Task item - Nothing but the lines below between the line holding "intros output frames." and the line holding "dict_get notes_dict (Gb.name second)", inclusive, should appear in the answer, each set down exactly.

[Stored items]

* * * * * * * * *

Lemma silent_channel (ch : ChannelState) :
  active ch = false ->
  (forall output frames, mix_channel ch output frames = (ch, output)) /\
  (forall frames, contribution ch frames = np_zeros frames).
Proof.
  intros Hoff.
  assert (forall output frames, mix_channel ch output frames = (ch, output))
    as Hmix.
  { intros output frames. unfold mix_channel. now rewrite Hoff. }
  split; [exact Hmix|].
  intros frames. unfold contribution. now rewrite Hmix.
Qed.

(** C3.  A key-down event whose key is in a channel's note map makes the
    channel active with the mapped frequency and keeps its phase; a
    second mapped key pressed while the first is held overwrites the
    frequency and leaves the channel active.  Stated for
    [handle_key_event] of gb.py and for [on_press] of 2gb.py. *)
Theorem press_handling :
  (forall channel notes_dict event freq,
      Gb.event_type event = "down"%string ->
      dict_get notes_dict (Gb.name event) = Some freq ->
      Gb.handle_key_event channel notes_dict event
        = {| active := true; frequency := freq; phase := phase channel |}) /\
  (forall channel notes_dict first second freq1 freq2,
      Gb.event_type first = "down"%string ->
      Gb.event_type second = "down"%string ->
      dict_get notes_dict (Gb.name first) = Some freq1 ->
      dict_get notes_dict (Gb.name second) = Some freq2 ->
      Gb.handle_key_event (Gb.handle_key_event channel notes_dict first)
                          notes_dict second
        = {| active := true; frequency := freq2; phase := phase channel |}) /\
  (forall g char freq,
      dict_get CHANNEL1_NOTES (Gb2.lower char) = Some freq ->
      Gb2.on_press g (Gb2.KeyCode (Some char))
        = {| CH1 := {| active := true; frequency := freq;
                       phase := phase (CH1 g) |};
             CH2 := CH2 g; WAV_BUFFER := WAV_BUFFER g;
             QUIT_FLAG := QUIT_FLAG g |}) /\
  (forall g char freq,
      dict_get CHANNEL2_NOTES (Gb2.lower char) = Some freq ->
      Gb2.on_press g (Gb2.KeyCode (Some char))
        = {| CH1 := CH1 g;
             CH2 := {| active := true; frequency := freq;
                       phase := phase (CH2 g) |};
             WAV_BUFFER := WAV_BUFFER g; QUIT_FLAG := QUIT_FLAG g |}) /\
  (forall g first second freq1 freq2,
      dict_get CHANNEL1_NOTES (Gb2.lower first) = Some freq1 ->
      dict_get CHANNEL1_NOTES (Gb2.lower second) = Some freq2 ->
      CH1 (Gb2.on_press (Gb2.on_press g (Gb2.KeyCode (Some first)))
                        (Gb2.KeyCode (Some second)))
        = {| active := true; frequency := freq2; phase := phase (CH1 g) |}).
Proof.
  assert (forall channel notes_dict event freq,
      Gb.event_type event = "down"%string ->
      dict_get notes_dict (Gb.name event) = Some freq ->
      Gb.handle_key_event channel notes_dict event
        = {| active := true; frequency := freq; phase := phase channel |})
    as Hdown.
  { intros channel notes_dict event freq Hty Hget.
    unfold Gb.handle_key_event. now rewrite Hty, Hget. }
  repeat split.
  - exact Hdown.
  - intros channel notes_dict first second freq1 freq2 Hty1 Hty2 Hget1 Hget2.
    rewrite (Hdown _ _ second freq2 Hty2 Hget2).
    now rewrite (Hdown _ _ first freq1 Hty1 Hget1).
  - intros g char freq Hget. unfold Gb2.on_press. now rewrite Hget.
  - intros g char freq Hget. unfold Gb2.on_press.
    now rewrite (notes_disjoint _ _ Hget), Hget.
  - intros g first second freq1 freq2 Hget1 Hget2. unfold Gb2.on_press.
    now rewrite Hget1, Hget2.
Qed.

* * * * * * * * *

Answer below -
  { intros output frames. unfold mix_channel. now rewrite Hoff. }
  split; [exact Hmix|].
  intros frames. unfold contribution. now rewrite Hmix.
Qed.

(** C3.  A key-down event whose key is in a channel's note map makes the
    channel active with the mapped frequency and keeps its phase; a
    second mapped key pressed while the first is held overwrites the
    frequency and leaves the channel active.  Stated for
    [handle_key_event] of gb.py and for [on_press] of 2gb.py. *)
Theorem press_handling :
  (forall channel notes_dict event freq,
      Gb.event_type event = "down"%string ->
      dict_get notes_dict (Gb.name event) = Some freq ->
      Gb.handle_key_event channel notes_dict event
        = {| active := true; frequency := freq; phase := phase channel |}) /\
  (forall channel notes_dict first second freq1 freq2,
      Gb.event_type first = "down"%string ->
      Gb.event_type second = "down"%string ->
      dict_get notes_dict (Gb.name first) = Some freq1 ->
      dict_get notes_dict (Gb.name second) = Some freq2 ->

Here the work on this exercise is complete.